■ What is required: Starting at the line with "(* ===== verification/Reference.v ===== *)" and going on through the line with "target : ReferenceTarget;", reproduce each line in the records below exactly and nothing more.

[Saved data entries]
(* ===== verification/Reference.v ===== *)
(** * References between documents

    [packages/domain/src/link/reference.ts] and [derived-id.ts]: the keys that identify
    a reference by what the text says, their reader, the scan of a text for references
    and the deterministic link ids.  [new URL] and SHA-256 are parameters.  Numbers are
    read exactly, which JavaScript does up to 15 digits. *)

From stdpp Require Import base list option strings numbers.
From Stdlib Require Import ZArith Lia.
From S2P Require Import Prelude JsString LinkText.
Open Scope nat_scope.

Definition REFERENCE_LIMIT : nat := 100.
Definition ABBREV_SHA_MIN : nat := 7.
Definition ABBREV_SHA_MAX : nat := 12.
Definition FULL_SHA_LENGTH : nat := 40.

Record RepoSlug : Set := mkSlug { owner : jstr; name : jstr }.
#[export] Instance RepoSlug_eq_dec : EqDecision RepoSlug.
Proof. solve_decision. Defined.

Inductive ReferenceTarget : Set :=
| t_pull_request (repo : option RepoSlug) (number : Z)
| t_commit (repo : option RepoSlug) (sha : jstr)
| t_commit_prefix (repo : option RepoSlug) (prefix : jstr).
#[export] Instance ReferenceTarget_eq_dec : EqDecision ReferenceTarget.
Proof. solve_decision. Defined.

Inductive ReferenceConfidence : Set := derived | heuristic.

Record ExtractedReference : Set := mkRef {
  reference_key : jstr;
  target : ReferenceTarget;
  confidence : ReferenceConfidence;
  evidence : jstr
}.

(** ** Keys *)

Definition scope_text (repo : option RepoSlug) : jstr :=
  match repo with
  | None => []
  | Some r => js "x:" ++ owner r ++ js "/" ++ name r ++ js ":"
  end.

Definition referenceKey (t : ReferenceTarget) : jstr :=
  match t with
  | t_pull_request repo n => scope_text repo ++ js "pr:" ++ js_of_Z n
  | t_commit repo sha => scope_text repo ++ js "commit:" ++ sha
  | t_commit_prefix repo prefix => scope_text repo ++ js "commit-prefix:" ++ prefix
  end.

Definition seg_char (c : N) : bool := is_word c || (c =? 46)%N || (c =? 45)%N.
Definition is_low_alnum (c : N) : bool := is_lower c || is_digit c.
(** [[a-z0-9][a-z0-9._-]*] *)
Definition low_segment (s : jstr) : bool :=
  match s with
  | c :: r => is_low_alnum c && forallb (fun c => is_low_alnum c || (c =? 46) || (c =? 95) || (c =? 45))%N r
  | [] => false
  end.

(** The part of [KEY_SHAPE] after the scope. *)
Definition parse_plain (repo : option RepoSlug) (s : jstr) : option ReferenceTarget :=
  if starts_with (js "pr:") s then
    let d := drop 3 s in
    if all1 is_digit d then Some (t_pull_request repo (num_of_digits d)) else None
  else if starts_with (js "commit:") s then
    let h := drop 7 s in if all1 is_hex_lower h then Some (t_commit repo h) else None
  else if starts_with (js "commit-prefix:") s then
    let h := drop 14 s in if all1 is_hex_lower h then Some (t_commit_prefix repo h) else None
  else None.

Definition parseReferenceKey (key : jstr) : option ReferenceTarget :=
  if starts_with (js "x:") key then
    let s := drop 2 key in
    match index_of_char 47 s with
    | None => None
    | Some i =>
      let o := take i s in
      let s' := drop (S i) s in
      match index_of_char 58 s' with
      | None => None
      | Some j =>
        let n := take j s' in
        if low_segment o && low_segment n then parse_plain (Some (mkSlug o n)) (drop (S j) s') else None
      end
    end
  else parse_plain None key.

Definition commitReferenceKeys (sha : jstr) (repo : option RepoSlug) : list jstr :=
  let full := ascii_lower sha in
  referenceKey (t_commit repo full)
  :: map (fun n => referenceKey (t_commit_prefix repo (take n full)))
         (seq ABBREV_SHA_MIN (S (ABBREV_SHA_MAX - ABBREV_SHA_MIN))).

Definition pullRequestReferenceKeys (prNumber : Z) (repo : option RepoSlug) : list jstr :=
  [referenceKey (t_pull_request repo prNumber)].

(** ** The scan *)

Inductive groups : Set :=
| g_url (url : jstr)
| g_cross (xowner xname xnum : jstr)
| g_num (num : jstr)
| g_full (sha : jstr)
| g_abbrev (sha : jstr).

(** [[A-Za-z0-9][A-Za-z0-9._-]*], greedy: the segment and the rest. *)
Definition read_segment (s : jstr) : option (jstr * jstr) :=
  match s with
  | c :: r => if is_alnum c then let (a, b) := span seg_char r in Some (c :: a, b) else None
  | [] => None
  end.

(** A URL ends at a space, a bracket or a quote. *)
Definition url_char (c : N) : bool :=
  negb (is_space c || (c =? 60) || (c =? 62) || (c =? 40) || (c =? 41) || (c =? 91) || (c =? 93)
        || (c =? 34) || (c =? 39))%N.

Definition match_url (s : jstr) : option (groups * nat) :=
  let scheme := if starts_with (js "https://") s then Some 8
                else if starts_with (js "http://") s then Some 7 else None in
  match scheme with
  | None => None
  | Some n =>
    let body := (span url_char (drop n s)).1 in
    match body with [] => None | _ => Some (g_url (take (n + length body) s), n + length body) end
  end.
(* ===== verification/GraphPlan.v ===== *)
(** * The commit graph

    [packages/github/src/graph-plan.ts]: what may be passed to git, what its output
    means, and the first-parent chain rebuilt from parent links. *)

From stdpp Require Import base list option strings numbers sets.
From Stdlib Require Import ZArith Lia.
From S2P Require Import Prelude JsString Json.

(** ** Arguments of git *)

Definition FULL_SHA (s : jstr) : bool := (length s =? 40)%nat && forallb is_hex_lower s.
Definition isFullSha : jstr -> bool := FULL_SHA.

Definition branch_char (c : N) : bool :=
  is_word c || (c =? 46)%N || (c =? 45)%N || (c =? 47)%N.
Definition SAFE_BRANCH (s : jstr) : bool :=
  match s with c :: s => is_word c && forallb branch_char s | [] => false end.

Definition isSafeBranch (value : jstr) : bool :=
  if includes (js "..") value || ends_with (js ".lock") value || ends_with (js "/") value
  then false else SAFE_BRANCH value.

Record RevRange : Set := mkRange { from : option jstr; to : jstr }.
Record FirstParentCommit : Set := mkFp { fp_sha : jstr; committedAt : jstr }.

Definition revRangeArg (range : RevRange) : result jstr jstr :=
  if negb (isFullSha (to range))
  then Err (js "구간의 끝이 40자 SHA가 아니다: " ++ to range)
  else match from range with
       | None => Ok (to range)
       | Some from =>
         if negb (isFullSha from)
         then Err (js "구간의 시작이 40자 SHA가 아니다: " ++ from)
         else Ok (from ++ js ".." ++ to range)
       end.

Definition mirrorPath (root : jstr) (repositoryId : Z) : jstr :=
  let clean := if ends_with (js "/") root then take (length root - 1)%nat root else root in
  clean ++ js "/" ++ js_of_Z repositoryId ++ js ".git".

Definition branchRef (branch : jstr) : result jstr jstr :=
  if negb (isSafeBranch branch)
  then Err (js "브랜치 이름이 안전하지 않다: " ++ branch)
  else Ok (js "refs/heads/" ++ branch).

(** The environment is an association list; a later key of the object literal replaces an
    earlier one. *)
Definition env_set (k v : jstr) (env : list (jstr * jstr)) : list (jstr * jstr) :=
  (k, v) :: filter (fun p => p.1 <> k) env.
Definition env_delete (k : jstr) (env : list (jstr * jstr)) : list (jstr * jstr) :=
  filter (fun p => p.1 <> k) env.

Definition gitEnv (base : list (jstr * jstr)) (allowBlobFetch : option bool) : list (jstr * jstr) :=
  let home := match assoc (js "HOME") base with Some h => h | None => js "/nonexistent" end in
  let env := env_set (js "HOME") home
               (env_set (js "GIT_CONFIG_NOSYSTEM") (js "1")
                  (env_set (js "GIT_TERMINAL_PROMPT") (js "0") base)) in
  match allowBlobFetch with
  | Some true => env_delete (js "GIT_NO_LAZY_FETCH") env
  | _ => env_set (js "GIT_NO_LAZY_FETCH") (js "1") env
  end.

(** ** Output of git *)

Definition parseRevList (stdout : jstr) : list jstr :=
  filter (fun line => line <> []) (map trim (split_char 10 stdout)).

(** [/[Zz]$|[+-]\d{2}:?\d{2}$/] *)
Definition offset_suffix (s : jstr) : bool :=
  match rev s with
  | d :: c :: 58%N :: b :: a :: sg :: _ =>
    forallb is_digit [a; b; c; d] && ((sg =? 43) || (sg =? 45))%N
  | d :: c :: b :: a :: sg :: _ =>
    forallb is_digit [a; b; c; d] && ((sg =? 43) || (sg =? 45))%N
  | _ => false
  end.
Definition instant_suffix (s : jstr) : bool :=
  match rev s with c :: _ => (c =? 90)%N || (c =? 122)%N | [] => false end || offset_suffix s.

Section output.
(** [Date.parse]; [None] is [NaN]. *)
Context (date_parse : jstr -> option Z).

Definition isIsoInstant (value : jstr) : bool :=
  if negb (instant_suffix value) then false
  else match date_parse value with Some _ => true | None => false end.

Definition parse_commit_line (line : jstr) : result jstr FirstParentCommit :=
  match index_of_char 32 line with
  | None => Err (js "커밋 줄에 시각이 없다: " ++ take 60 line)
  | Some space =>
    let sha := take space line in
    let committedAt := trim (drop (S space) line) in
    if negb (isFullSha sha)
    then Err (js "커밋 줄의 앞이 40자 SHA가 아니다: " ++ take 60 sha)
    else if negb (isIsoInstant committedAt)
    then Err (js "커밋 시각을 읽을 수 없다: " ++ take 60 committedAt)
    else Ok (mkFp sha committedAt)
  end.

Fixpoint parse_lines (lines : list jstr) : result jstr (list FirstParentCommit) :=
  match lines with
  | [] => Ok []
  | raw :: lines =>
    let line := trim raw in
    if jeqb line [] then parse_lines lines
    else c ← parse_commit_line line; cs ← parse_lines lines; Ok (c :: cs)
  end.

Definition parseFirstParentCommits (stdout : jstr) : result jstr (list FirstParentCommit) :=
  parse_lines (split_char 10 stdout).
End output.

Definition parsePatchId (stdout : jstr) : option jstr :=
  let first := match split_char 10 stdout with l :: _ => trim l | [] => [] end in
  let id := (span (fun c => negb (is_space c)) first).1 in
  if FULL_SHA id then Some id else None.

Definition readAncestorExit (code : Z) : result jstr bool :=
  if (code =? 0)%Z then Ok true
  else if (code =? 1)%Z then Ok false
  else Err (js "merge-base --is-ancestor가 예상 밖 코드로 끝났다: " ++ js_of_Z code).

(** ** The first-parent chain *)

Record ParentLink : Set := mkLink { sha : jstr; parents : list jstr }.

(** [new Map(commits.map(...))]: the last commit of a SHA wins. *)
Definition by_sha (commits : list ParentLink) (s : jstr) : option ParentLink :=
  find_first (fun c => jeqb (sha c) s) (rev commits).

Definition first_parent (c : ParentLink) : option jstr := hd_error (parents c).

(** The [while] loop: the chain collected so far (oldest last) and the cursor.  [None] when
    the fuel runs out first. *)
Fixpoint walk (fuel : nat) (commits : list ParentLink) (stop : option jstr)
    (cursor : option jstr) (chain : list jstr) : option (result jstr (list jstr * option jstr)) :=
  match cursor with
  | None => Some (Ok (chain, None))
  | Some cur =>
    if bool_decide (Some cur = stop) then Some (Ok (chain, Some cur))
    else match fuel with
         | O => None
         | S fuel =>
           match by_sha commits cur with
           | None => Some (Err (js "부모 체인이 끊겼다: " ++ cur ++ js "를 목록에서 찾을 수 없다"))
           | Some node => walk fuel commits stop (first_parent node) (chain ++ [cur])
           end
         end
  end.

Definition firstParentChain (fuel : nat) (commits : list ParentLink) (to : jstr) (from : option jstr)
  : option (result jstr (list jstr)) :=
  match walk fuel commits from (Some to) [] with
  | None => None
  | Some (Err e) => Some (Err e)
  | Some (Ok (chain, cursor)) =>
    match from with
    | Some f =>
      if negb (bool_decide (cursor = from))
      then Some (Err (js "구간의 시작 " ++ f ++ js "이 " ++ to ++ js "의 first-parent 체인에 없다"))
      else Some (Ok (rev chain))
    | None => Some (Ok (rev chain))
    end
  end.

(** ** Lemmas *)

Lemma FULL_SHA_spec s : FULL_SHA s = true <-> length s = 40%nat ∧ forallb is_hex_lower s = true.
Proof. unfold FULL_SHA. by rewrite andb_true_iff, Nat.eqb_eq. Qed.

---

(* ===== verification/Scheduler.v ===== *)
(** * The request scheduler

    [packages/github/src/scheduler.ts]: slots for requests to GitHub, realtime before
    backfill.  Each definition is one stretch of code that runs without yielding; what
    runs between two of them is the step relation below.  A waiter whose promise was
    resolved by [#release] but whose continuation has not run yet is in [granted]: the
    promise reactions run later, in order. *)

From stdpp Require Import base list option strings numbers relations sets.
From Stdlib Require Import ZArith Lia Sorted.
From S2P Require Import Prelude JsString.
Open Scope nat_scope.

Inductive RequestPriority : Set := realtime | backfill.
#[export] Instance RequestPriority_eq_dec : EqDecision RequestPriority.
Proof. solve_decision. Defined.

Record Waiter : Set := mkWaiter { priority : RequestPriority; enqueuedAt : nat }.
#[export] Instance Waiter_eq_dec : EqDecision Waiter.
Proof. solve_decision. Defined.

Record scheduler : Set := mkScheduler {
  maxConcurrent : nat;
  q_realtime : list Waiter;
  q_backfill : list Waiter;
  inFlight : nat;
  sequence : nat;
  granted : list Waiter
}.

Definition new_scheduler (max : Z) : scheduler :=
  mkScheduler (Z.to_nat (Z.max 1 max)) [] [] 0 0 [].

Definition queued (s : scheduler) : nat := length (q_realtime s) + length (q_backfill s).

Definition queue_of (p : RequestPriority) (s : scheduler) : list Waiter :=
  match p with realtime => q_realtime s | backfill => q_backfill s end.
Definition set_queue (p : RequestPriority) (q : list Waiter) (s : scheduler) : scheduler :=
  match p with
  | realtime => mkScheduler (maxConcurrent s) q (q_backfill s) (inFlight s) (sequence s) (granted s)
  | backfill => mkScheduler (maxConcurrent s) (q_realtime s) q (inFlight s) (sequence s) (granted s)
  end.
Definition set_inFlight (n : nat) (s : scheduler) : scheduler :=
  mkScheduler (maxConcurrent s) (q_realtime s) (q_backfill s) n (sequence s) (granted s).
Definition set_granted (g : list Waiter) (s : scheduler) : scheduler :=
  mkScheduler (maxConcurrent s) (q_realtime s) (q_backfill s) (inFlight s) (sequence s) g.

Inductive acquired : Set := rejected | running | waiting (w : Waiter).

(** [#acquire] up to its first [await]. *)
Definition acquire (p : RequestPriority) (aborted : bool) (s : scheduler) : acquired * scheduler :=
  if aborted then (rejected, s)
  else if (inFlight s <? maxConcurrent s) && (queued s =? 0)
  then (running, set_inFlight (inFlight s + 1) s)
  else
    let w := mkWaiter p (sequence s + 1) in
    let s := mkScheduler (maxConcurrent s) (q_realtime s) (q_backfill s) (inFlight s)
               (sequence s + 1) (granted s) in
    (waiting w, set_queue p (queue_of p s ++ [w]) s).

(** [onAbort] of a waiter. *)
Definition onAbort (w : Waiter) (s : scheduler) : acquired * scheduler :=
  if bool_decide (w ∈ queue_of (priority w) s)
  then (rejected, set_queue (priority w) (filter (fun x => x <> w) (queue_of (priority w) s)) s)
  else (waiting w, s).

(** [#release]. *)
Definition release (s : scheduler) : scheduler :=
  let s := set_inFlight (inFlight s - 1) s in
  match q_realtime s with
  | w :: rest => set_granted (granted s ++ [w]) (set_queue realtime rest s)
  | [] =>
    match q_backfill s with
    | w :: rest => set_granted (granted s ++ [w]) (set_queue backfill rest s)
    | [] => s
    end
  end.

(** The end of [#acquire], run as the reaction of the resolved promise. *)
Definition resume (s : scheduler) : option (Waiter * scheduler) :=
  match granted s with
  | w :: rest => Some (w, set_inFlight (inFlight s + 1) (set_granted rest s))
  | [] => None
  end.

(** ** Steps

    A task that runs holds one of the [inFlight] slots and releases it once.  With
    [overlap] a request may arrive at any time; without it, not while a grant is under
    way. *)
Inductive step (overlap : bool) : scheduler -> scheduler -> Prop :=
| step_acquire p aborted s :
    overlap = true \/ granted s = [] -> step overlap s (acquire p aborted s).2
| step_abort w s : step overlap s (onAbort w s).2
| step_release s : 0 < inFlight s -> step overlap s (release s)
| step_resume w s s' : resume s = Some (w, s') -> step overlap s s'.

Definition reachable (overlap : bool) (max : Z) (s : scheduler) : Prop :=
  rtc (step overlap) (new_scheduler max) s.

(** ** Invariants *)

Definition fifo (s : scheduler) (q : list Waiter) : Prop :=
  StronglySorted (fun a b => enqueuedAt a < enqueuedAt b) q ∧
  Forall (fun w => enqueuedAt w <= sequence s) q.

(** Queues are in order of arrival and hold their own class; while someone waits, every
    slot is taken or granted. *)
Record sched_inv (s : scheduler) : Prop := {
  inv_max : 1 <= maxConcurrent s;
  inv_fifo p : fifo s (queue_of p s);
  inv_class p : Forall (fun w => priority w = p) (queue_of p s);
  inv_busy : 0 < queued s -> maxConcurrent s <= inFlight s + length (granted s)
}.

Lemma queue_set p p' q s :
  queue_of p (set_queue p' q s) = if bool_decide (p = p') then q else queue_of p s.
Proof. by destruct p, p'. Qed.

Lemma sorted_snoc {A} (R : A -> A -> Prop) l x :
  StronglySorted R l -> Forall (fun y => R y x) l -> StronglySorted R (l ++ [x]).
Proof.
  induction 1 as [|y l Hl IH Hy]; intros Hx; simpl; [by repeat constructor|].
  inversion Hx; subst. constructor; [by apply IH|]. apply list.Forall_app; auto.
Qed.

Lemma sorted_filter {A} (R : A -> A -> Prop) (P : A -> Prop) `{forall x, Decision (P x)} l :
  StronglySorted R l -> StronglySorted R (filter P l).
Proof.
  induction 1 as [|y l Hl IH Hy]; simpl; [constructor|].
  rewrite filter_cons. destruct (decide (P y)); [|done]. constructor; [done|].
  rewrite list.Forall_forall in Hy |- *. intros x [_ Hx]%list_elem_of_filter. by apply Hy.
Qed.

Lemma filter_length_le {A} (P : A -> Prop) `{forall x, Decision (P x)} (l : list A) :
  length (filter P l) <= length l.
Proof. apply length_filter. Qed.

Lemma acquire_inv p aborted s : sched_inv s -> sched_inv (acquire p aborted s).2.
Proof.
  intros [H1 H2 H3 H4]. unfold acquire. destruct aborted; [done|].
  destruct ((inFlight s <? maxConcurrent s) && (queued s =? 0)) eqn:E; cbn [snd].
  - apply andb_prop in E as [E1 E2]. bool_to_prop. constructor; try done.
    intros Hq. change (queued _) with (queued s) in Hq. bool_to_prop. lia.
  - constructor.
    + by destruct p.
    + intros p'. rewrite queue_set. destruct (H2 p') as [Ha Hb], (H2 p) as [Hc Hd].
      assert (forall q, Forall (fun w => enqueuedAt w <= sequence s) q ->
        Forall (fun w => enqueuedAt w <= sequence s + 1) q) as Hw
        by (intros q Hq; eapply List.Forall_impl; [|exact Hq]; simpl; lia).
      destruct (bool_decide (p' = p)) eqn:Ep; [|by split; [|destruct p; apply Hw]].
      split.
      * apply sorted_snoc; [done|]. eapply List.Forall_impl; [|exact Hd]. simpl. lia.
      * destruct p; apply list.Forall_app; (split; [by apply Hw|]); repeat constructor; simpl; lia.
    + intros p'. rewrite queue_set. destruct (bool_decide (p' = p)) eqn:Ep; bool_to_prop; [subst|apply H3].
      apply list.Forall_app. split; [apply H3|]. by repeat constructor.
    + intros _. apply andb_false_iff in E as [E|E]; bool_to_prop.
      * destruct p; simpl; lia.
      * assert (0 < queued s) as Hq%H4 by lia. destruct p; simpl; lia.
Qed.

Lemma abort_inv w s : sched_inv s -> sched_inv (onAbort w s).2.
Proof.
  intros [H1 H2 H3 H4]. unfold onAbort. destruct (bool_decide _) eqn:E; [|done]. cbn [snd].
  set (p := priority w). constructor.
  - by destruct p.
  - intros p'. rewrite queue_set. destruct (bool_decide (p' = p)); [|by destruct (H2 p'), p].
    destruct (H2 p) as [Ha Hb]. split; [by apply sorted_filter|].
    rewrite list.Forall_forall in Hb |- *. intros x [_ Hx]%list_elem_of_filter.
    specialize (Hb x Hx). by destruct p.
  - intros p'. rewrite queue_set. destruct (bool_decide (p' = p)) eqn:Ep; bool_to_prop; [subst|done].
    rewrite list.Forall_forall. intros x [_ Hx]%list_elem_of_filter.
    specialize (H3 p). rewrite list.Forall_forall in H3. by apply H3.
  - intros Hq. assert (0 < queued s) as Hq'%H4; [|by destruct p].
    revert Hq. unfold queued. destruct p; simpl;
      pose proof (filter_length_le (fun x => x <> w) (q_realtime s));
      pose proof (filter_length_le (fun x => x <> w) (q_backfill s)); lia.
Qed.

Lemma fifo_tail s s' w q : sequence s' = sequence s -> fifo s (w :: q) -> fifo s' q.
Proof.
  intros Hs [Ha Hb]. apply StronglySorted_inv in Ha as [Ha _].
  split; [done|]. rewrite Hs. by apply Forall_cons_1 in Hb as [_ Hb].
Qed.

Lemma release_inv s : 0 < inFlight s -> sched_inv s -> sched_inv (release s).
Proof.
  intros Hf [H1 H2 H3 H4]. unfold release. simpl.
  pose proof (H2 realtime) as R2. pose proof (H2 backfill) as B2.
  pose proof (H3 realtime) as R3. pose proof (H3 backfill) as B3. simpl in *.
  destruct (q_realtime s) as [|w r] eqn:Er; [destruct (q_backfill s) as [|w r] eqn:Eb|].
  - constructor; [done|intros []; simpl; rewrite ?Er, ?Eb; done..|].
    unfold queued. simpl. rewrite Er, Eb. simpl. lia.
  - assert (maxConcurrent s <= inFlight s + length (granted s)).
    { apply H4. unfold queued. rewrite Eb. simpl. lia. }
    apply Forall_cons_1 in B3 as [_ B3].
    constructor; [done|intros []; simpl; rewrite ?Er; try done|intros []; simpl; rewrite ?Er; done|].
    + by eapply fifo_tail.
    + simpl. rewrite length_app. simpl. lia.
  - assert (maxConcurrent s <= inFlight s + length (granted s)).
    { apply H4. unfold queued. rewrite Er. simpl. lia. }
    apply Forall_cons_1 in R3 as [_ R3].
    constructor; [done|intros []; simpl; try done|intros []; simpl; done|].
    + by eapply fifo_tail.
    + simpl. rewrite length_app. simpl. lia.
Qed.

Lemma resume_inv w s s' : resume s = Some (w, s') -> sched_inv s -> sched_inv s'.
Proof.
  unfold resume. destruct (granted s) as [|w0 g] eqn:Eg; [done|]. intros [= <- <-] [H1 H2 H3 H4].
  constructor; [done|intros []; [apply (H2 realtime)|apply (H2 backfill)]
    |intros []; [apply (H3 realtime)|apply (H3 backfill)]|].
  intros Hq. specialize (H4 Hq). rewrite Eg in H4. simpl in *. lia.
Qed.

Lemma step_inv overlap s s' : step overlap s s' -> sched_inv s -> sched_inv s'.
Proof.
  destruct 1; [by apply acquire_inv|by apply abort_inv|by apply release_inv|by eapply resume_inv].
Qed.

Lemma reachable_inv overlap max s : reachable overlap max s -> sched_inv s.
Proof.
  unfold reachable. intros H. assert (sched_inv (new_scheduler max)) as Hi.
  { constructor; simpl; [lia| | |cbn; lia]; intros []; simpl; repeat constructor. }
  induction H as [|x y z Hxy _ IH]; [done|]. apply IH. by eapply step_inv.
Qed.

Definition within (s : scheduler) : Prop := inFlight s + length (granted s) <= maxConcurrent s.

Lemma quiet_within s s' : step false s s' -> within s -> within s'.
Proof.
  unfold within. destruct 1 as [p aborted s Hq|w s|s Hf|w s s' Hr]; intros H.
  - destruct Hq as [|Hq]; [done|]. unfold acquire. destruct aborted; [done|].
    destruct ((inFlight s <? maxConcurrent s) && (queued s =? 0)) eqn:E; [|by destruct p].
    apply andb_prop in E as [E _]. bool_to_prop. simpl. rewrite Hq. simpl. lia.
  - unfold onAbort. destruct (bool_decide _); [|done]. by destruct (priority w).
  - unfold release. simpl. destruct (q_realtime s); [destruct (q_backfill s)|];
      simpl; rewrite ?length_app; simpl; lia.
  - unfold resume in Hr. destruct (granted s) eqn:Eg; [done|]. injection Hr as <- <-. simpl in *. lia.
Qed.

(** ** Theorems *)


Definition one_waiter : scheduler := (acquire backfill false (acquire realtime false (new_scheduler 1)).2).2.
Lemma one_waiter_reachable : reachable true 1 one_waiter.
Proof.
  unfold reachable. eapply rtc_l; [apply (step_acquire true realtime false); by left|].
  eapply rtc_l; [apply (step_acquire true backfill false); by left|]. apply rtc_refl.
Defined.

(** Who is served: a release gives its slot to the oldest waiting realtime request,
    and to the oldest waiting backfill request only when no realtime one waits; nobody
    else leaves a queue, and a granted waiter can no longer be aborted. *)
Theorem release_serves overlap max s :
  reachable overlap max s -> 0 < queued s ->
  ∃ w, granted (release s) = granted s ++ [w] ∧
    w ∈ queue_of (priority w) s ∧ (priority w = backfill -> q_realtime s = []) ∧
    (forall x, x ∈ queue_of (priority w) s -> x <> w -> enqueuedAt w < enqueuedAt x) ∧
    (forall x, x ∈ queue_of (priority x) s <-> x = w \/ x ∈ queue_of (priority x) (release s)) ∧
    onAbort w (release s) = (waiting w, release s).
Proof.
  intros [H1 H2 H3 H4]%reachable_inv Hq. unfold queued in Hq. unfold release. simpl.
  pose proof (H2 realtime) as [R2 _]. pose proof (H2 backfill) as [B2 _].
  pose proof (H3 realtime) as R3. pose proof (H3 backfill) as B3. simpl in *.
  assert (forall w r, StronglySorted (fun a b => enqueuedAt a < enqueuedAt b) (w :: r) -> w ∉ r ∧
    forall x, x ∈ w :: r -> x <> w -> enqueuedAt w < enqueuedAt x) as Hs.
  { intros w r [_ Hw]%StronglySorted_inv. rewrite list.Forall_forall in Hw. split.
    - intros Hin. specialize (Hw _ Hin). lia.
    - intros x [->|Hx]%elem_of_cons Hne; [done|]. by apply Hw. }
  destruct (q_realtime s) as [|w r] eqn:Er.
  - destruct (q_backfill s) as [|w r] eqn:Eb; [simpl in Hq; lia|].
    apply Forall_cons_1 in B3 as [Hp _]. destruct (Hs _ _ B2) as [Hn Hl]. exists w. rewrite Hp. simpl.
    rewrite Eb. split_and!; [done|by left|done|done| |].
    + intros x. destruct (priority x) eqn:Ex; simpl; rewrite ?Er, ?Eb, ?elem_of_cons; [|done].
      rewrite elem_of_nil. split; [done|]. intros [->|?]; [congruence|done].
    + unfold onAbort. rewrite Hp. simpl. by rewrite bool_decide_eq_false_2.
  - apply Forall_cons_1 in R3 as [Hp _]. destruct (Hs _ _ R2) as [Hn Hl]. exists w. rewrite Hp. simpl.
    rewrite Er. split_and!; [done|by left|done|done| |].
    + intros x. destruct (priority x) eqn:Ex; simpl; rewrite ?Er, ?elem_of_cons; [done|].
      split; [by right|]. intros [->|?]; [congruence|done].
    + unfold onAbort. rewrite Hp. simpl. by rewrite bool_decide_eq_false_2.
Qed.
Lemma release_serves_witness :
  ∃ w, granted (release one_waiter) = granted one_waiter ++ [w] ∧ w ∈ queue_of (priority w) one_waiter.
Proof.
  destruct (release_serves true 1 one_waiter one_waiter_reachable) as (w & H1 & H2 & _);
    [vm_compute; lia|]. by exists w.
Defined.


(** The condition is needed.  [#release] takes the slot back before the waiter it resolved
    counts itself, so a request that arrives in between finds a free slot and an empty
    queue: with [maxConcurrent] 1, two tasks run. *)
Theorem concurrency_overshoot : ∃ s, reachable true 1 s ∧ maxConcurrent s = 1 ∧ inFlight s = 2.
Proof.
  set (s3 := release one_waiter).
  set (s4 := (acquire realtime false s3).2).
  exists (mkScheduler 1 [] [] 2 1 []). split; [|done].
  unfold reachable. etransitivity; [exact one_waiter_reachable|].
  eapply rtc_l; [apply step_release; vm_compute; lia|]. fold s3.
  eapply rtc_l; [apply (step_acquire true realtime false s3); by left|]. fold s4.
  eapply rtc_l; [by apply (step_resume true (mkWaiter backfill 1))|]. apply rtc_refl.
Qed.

■ Response to this task:
(* ===== verification/Reference.v ===== *)
(** * References between documents

    [packages/domain/src/link/reference.ts] and [derived-id.ts]: the keys that identify
    a reference by what the text says, their reader, the scan of a text for references
    and the deterministic link ids.  [new URL] and SHA-256 are parameters.  Numbers are
    read exactly, which JavaScript does up to 15 digits. *)

From stdpp Require Import base list option strings numbers.
From Stdlib Require Import ZArith Lia.
From S2P Require Import Prelude JsString LinkText.
Open Scope nat_scope.

Definition REFERENCE_LIMIT : nat := 100.
Definition ABBREV_SHA_MIN : nat := 7.
Definition ABBREV_SHA_MAX : nat := 12.
Definition FULL_SHA_LENGTH : nat := 40.

Record RepoSlug : Set := mkSlug { owner : jstr; name : jstr }.
#[export] Instance RepoSlug_eq_dec : EqDecision RepoSlug.
Proof. solve_decision. Defined.

Inductive ReferenceTarget : Set :=
| t_pull_request (repo : option RepoSlug) (number : Z)
| t_commit (repo : option RepoSlug) (sha : jstr)
| t_commit_prefix (repo : option RepoSlug) (prefix : jstr).
#[export] Instance ReferenceTarget_eq_dec : EqDecision ReferenceTarget.
Proof. solve_decision. Defined.

Inductive ReferenceConfidence : Set := derived | heuristic.

Record ExtractedReference : Set := mkRef {
  reference_key : jstr;
  target : ReferenceTarget;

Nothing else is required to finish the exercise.